§ **REQUIRED ACTION**: Report each line of the records below that uses the word "discriminate".

(Data items)
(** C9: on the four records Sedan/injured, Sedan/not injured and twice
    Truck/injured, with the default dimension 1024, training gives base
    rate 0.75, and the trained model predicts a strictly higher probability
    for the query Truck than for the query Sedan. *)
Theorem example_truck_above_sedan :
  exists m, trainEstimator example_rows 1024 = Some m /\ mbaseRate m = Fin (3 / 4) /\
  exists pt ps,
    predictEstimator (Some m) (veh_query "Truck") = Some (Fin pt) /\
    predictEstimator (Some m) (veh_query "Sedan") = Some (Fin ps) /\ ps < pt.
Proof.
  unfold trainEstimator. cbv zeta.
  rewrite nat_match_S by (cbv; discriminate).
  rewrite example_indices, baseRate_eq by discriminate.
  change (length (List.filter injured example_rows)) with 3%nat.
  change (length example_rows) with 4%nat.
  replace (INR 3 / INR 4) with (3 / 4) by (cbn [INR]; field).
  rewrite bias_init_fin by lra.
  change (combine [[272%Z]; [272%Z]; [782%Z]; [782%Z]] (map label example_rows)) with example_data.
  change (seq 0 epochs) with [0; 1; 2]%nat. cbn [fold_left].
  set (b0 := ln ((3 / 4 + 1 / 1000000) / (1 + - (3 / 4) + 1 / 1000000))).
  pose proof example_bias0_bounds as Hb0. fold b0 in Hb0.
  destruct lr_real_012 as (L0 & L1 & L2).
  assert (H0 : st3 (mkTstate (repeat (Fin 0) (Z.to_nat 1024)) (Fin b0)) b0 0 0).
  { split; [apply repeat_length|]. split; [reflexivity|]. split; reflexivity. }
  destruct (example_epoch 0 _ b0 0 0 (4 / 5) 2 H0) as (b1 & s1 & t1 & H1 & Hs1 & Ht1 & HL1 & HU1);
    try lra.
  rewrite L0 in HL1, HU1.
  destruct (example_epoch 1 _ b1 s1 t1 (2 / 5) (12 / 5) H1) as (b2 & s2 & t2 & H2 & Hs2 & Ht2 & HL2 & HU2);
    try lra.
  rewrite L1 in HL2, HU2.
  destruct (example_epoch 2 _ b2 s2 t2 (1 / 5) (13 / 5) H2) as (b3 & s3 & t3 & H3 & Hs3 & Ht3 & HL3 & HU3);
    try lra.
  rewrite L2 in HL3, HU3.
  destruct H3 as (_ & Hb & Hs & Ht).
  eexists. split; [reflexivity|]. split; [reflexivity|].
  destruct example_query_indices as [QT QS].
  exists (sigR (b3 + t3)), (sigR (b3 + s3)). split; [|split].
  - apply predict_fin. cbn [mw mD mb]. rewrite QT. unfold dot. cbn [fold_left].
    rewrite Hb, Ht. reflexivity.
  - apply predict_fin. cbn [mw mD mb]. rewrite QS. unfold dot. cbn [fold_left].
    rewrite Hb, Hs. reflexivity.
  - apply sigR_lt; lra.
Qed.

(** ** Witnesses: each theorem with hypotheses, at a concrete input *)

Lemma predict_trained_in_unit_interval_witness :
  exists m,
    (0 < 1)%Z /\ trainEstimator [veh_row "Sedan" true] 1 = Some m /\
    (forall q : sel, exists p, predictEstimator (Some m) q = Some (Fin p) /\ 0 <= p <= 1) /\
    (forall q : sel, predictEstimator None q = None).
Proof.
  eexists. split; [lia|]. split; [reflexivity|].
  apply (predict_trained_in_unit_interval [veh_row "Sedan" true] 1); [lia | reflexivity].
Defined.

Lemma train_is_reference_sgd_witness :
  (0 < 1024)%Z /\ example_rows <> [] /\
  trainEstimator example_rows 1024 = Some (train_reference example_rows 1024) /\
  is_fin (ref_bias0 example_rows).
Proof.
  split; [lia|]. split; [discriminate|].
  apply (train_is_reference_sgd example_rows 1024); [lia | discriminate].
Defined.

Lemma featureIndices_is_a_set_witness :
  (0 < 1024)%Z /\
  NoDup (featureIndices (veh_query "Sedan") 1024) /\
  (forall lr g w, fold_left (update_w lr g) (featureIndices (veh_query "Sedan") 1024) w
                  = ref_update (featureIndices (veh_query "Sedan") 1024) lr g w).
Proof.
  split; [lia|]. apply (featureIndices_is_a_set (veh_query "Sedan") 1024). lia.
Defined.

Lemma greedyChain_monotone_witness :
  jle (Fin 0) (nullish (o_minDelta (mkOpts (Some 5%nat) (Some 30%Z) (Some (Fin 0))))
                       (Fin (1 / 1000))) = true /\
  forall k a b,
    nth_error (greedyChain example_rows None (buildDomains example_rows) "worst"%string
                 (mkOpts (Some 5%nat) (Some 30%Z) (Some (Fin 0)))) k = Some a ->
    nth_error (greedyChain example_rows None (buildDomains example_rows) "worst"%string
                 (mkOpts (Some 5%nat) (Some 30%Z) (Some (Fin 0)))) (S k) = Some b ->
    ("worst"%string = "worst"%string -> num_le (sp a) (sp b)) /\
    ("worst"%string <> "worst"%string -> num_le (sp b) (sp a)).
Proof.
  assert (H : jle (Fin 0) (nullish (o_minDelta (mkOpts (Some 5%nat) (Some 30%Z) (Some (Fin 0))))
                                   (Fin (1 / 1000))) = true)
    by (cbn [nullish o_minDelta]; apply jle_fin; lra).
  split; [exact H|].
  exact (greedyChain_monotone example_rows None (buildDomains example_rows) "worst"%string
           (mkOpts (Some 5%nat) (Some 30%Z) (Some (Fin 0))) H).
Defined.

--

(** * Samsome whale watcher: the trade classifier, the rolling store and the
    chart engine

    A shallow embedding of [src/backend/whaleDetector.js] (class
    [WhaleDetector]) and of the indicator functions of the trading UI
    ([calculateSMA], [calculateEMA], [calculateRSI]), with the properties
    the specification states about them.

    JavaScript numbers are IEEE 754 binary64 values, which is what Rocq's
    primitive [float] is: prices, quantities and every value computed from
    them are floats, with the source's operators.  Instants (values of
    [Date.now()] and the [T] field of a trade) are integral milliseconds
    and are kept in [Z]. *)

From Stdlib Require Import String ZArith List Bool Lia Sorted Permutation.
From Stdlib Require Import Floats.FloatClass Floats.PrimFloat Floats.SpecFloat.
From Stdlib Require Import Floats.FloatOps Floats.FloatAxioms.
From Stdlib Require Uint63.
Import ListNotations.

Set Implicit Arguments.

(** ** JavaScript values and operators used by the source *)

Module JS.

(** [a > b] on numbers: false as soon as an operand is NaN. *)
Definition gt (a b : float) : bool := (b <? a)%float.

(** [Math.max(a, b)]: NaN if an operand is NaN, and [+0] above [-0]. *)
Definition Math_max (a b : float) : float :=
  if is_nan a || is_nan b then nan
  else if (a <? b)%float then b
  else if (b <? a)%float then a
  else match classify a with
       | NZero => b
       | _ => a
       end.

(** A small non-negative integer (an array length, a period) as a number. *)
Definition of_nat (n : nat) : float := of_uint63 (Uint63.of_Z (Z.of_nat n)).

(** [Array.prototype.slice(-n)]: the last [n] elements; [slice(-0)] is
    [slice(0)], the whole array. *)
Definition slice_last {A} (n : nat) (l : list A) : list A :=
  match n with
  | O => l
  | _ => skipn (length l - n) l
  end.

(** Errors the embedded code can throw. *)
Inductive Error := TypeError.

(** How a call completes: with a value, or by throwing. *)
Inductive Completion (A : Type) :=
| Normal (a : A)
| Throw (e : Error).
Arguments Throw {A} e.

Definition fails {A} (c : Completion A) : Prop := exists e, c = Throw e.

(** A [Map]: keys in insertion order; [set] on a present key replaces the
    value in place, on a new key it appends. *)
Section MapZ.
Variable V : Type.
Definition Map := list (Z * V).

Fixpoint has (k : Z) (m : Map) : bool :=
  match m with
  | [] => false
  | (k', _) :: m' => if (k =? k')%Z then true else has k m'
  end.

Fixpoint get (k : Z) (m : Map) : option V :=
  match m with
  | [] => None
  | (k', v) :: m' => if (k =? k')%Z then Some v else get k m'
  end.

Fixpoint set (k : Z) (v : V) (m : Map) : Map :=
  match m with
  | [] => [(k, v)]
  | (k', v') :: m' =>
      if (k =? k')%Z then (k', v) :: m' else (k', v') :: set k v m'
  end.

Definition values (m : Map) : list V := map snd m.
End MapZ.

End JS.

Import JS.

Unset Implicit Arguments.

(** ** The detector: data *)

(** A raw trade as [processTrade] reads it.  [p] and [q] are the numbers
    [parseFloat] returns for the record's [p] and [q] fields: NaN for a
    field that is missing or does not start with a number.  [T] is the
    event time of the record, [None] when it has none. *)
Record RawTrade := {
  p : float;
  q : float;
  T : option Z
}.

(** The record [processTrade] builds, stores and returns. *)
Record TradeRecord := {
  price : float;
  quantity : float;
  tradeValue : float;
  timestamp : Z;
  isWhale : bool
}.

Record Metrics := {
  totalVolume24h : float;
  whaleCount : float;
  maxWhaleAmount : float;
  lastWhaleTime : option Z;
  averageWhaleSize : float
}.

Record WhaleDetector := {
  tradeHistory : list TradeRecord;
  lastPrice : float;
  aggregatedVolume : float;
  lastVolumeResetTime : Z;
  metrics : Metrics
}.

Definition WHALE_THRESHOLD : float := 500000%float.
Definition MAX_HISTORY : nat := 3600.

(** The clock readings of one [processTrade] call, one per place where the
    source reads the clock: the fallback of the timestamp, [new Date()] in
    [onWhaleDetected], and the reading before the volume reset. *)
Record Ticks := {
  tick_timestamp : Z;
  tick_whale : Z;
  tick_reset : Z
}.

§ **RESPONSE TO THE EXERCISE**:
  rewrite nat_match_S by (cbv; discriminate).
  rewrite example_indices, baseRate_eq by discriminate.
  split; [lia|]. split; [discriminate|].
  apply (train_is_reference_sgd example_rows 1024); [lia | discriminate].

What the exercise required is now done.